Indications: Treatment of vancomycin-resistant Enterococcus faecium (VRE) infections. Nosocomial pneumonia caused by Staphylococcus aureus (including MRSA) or Streptococcus pneumoniae (including multidrug-resistant strains [MDRSP]). complicated and uncomplicated skin and skin structure infections (including diabetic foot infections without concomitant osteomyelitis). community-acquired pneumonia caused by susceptible gram-positive organisms. Linezolid is an option if a glycopeptide, such as vancomycin, cannot be used to treat pneumonia or severe skin and soft-tissue infections caused by MRSA. not active against Gram- negative organisms (must be given with other antibacterial if the infection also involves Gram-negative organisms. (the combination should be used for mixed skin and soft tissue infections only when other treatments are not available).

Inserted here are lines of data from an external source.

(* ===== verification/ModelRuns.v ===== *)
(** * Running a model: invariants of counted runs and of the agenda of events

    A run of the runtime under an invariant that its steps keep, for any executor; and the
    agenda of an event model, the pending events in firing order, none of them in the past:
    scheduling with a non-negative delay keeps it so, and then no step of the event executor can
    refuse an event. *)

From S2P Require Import Prelude Float64 FloatRound Rng SparseSet Entity GoValues Component Tags Heap Events World.
From S2P Require Import Snapshot Scheduler Runtime.
Local Open Scope Z_scope.

Section invariants.
Context `{R : GoRuntime} {M : Type} {U : Unwinding M}.

(** If every step from a state of the invariant completes without an error, in a state of the
    invariant, then a counted run returns nil; it has taken all its steps unless the executor
    had no more work. *)
Lemma RunN_invariant (e : executor M) (I : Z → M → World → Prop) (Drained : World → Prop) s n :
  sim_exec s = e → sim_state s ≠ StateRunning → 0 ≤ n < 2 ^ 63 → I 0 (sim_m s) (sim_world s) →
  (∀ j m w, 0 ≤ j < n → I j m w →
     ∃ m' w' more, executor__step e m w = Done (e, m', w', more, None) ∧
       if more : bool then I (j + 1) m' w' else I j m' w' ∧ Drained w') →
  ∃ s', RunN (S (Z.to_nat n)) s n = Some (Done (s', None)) ∧ sim_state s' = StateCompleted ∧
    I (sim_steps s') (sim_m s') (sim_world s') ∧ 0 ≤ sim_steps s' ≤ n ∧
    (sim_steps s' = n ∨ Drained (sim_world s')).
Proof.
  intros He Hst Hn H0 Hstep.
  assert (∀ k s, sim_exec s = e → sim_state s = StateRunning → I (sim_steps s) (sim_m s) (sim_world s) →
    0 ≤ sim_steps s → sim_steps s + Z.of_nat k = n →
    ∃ s', loop (S k) (Some (λ s, n <=? sim_steps s)) s = Some (Done (s', None)) ∧ sim_state s' = StateCompleted ∧
      I (sim_steps s') (sim_m s') (sim_world s') ∧ 0 ≤ sim_steps s' ≤ n ∧
      (sim_steps s' = n ∨ Drained (sim_world s'))) as Hloop.
  { induction k as [|k IH]; intros s0 He0 Hrun HI Hs0 Hk.
    - cbn [loop]. unfold turn. rewrite decide_False by (intros Hne; by apply Hne). destruct (Z.leb_spec n (sim_steps s0)); [|lia]. eexists. split; [done|]. cbn. split_and!; try done; lia.
    - remember (S k) as k1 eqn:E. cbn [loop]. unfold turn. subst k1. rewrite decide_False by (intros Hne; by apply Hne).
      destruct (Z.leb_spec n (sim_steps s0)); [lia|].
      destruct (Hstep (sim_steps s0) (sim_m s0) (sim_world s0)) as (m' & w' & more & Hs & HI'); [lia|done|].
      rewrite He0, Hs. destruct more.
      + apply IH; unfold observe, set_observed, set_state, set_exec; cbn; rewrite ?u64_id by (unfold in_u64; lia); try done; lia.
      + destruct HI' as [HI' HD]. eexists. split; [done|]. cbn. split_and!; try done; [lia|by right]. }
  destruct (Hloop (Z.to_nat n) (set_state s StateRunning None 0)) as (s' & Hl & Hs' & HI & Hr); [done..|cbn; lia|].
  unfold RunN, begin_run, begin. rewrite decide_False by done. unfold run. rewrite Hl. eexists. split; [done|].
  unfold finalize. rewrite decide_False by (by rewrite Hs'). done.
Qed.
End invariants.

Section agenda.
Context `{R : GoRuntime}.
Implicit Types (w : World) (evs : list Event).

(** The pending events of a world, in firing order, after at most [k] were scheduled. *)
Record agenda (k : Z) w evs : Prop := {
  ag_queue : q_refines (w_Events w) (mkSQ evs (q_next (w_Events w)) (q_seq (w_Events w)));
  ag_seq : 0 ≤ q_seq (w_Events w) ≤ k;
  ag_now : duration (clk_time (w_Clock w));
  ag_future : Forall (λ e, duration (ev_Time e) ∧ flt (ev_Time e) (clk_time (w_Clock w)) = false) evs;
}.

Lemma agenda_same k k' w w' evs :
  agenda k w evs → k ≤ k' → w_Events w' = w_Events w → w_Clock w' = w_Clock w → agenda k' w' evs.
Proof. intros [Hq Hs Hn Hf] Hk He Hc. split; rewrite ?He, ?Hc; try done. lia. Qed.

Lemma agenda_new w : w_Events w = NewEventQueue → w_Clock w = NewClock → agenda 0 w [].
Proof. intros He Hc. split; rewrite ?He, ?Hc; [apply empty_refines|done|done|constructor]. Qed.

Lemma agenda_heap k w evs : agenda k w evs → evs ≡ₚ q_h (w_Events w).
Proof. intros Ha. apply (qr_perm _ _ (ag_queue _ _ _ Ha)). Qed.

(** No event is left. *)
Definition Drained w : Prop := q_h (w_Events w) = [].

(** The event as it is queued. *)
Definition queued w (e : Event) : Event := (stamp (q_next (w_Events w)) (q_seq (w_Events w)) e).1.1.

Lemma queued_fields w e :
  ev_Type (queued w e) = ev_Type e ∧ ev_Time (queued w e) = ev_Time e ∧ ev_Source (queued w e) = ev_Source e.
Proof. unfold queued, stamp. by destruct (ev_ID e =? 0). Qed.

Lemma agenda_push k w evs e :
  agenda k w evs → k < 2 ^ 63 → duration (ev_Time e) → flt (ev_Time e) (clk_time (w_Clock w)) = false →
  ∃ q, push_event w e = Done (set_Events w q, queued w e) ∧
    ∃ evs', agenda (k + 1) (set_Events w q) evs' ∧ evs' ≡ₚ queued w e :: evs.
Proof.
  intros [Hq Hs Hn Hf] Hk Hd Hl. destruct (queued_fields w e) as (_ & Ht & _).
  destruct (Push_refines _ _ e Hq) as (q & Hp & Hq' & _ & Hseq); [by apply duration_number|lia|lia|].
  unfold push_event. rewrite Hp. cbn [obind]. exists q. split; [done|].
  exists (insert_sorted eventLess (queued w e) evs). split; [|apply insert_sorted_perm].
  split; cbn [w_Events set_Events w_Clock]; [|lia|done|].
  - unfold spec_exec in Hq'. cbn [sq_next sq_seq sq_events] in Hq'. unfold queued.
    destruct (stamp _ _ e) as [[e' nx] sq]. cbn [fst] in *.
    pose proof (qr_next _ _ Hq') as Hx. pose proof (qr_seq _ _ Hq') as Hy. cbn in Hx, Hy. by rewrite <- Hx, <- Hy.
  - rewrite insert_sorted_perm. constructor; [by rewrite Ht|done].
Qed.

(** [w.ScheduleIn], and an event pushed with a delay from now. *)
Lemma agenda_push_in k w evs e delay :
  agenda k w evs → k < 2 ^ 63 → duration delay → ev_Time e = fadd (clk_time (w_Clock w)) delay →
  ∃ q, push_event w e = Done (set_Events w q, queued w e) ∧
    ∃ evs', agenda (k + 1) (set_Events w q) evs' ∧ evs' ≡ₚ queued w e :: evs.
Proof.
  intros Ha Hk Hd Ht. destruct (fadd_later (clk_time (w_Clock w)) delay) as [H1 H2]; [apply Ha|done|].
  apply agenda_push; rewrite ?Ht; done.
Qed.

Context {M : Type} (h : M → World → Event → outcome (M * World * option error)).

(** Time is up for the first event. *)
Definition fire w q (ev : Event) : World := set_Clock (set_Events w q) (Clock__AdvanceTime (w_Clock w) (ev_Time ev)).

Lemma agenda_step k m w evs :
  agenda k w evs →
  match evs with
  | [] => ∃ w', eventExecutor__step h m w = Done (m, w', false, None) ∧ agenda k w' [] ∧
      ∃ q, w' = set_Events w q
  | ev :: evs => ∃ q, agenda k (fire w q ev) evs ∧
      eventExecutor__step h m w =
      (let! (m, w, err) := h m (fire w q ev) ev in
       match err with Some e => Done (m, w, false, Some e) | None => Done (m, w, true, None) end)
  end.
Proof.
  intros [Hq Hs Hn Hf]. destruct (Pop_refines _ _ Hq) as (q & Hp & Hq' & Hseq). unfold eventExecutor__step.
  rewrite Hp. cbn [obind sq_events spec_exec fst sq_next sq_seq] in *. pose proof (qr_next _ _ Hq') as Hx. cbn in Hx.
  destruct evs as [|ev evs]; cbn [head].
  - exists (set_Events w q). split; [done|]. split; [|by eexists].
    split; cbn; [|lia|done|done]. cbn in Hq'. by rewrite <- Hx, Hseq.
  - apply Forall_cons in Hf as [[Hd Hl] Hf]. exists q. split.
    + split; cbn; [|lia|done|].
      * cbn in Hq'. by rewrite <- Hx, Hseq.
      * pose proof (qr_sorted _ _ Hq) as Hsort. cbn in Hsort. apply StronglySorted_cons in Hsort as [Hle _].
        apply Forall_forall. intros e He. rewrite Forall_forall in Hf, Hle. destruct (Hf e He) as [Hde _].
        split; [done|]. specialize (Hle e He). unfold le, eventLess in Hle.
        destruct (flt (ev_Time e) (ev_Time ev)) eqn:Hlt; [|done].
        destruct (feq (ev_Time e) (ev_Time ev)) eqn:Heq; [|done].
        destruct (flt_number _ _ Hlt) as [H1 H2]. apply feq_key in Heq; [|done..]. apply flt_key in Hlt; [|done..].
        rewrite Heq in Hlt. by apply lexlt_irrefl in Hlt.
    + change (Clock__Time (w_Clock (set_Events w q))) with (clk_time (w_Clock w)). by rewrite Hl.
Qed.
End agenda.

Cautions: Monitor, full blood count (including platelet count) weekly.history of seizures.unless close observation and blood-pressure monitoring possible avoid in uncontrolled hypertension, phaeochromocytoma, carcinoid tumour, thyrotoxicosis, bipolar depression, schizophrenia, or acute confusional states.

Contra-indications: in patients taking any medicinal product which inhibits monoamine oxidases A or B (e.g. phenelzine, isocarboxazid) or within two weeks of taking any such medicinal product.

Hepatic impairment: in severe hepatic impairment manufacturer advises use only if potential benefit outweighs risk

Renal impairment: manufacturer advises metabolites may accumulate if eGFR less than 30 ml/minute/1.73 m2

Pregnancy: manufacturer advises use only if potential benefit outweighs risk—no information available.

Breast-feeding: manufacturer advises avoid—present in milk in animal studies.

Side Effects: Most common: diarrhoea (antibiotic- associated colitis reported) nausea, vomiting, taste disturbances, headache. less commonly: thirst, dry mouth, glossitis, stomatitis, tongue discoloration, abdominal pain, dyspepsia, gastritis, constipation, pancreatitis, hypertension, fever, fatigue, dizziness, insomnia, hypoaesthesia, paraesthesia, tinnitus, polyuria, leucopenia, thrombocytopenia, eosinophilia, electrolyte disturbances, blurred vision, rash, pruritus, diaphoresis, injection-site reactions. rarely: tachycardia, transient ischaemic attacks, renal failure, also reported tooth discoloration, convulsions, lactic acidosis, hyponatraemia, pancytopenia, anaemia, Stevens-Johnson syndrome, toxic epidermal necrolysis, peripheral and optic neuropathy reported on prolonged therapy.

Dose: Adult: 600 mg every 12 hours usually for 10–14 days (max. duration of treatment 28 days). CHILD: [unlicensed] 1 week–12 years: 10 mg/kg every 8 hours 12–18 years: adult dose.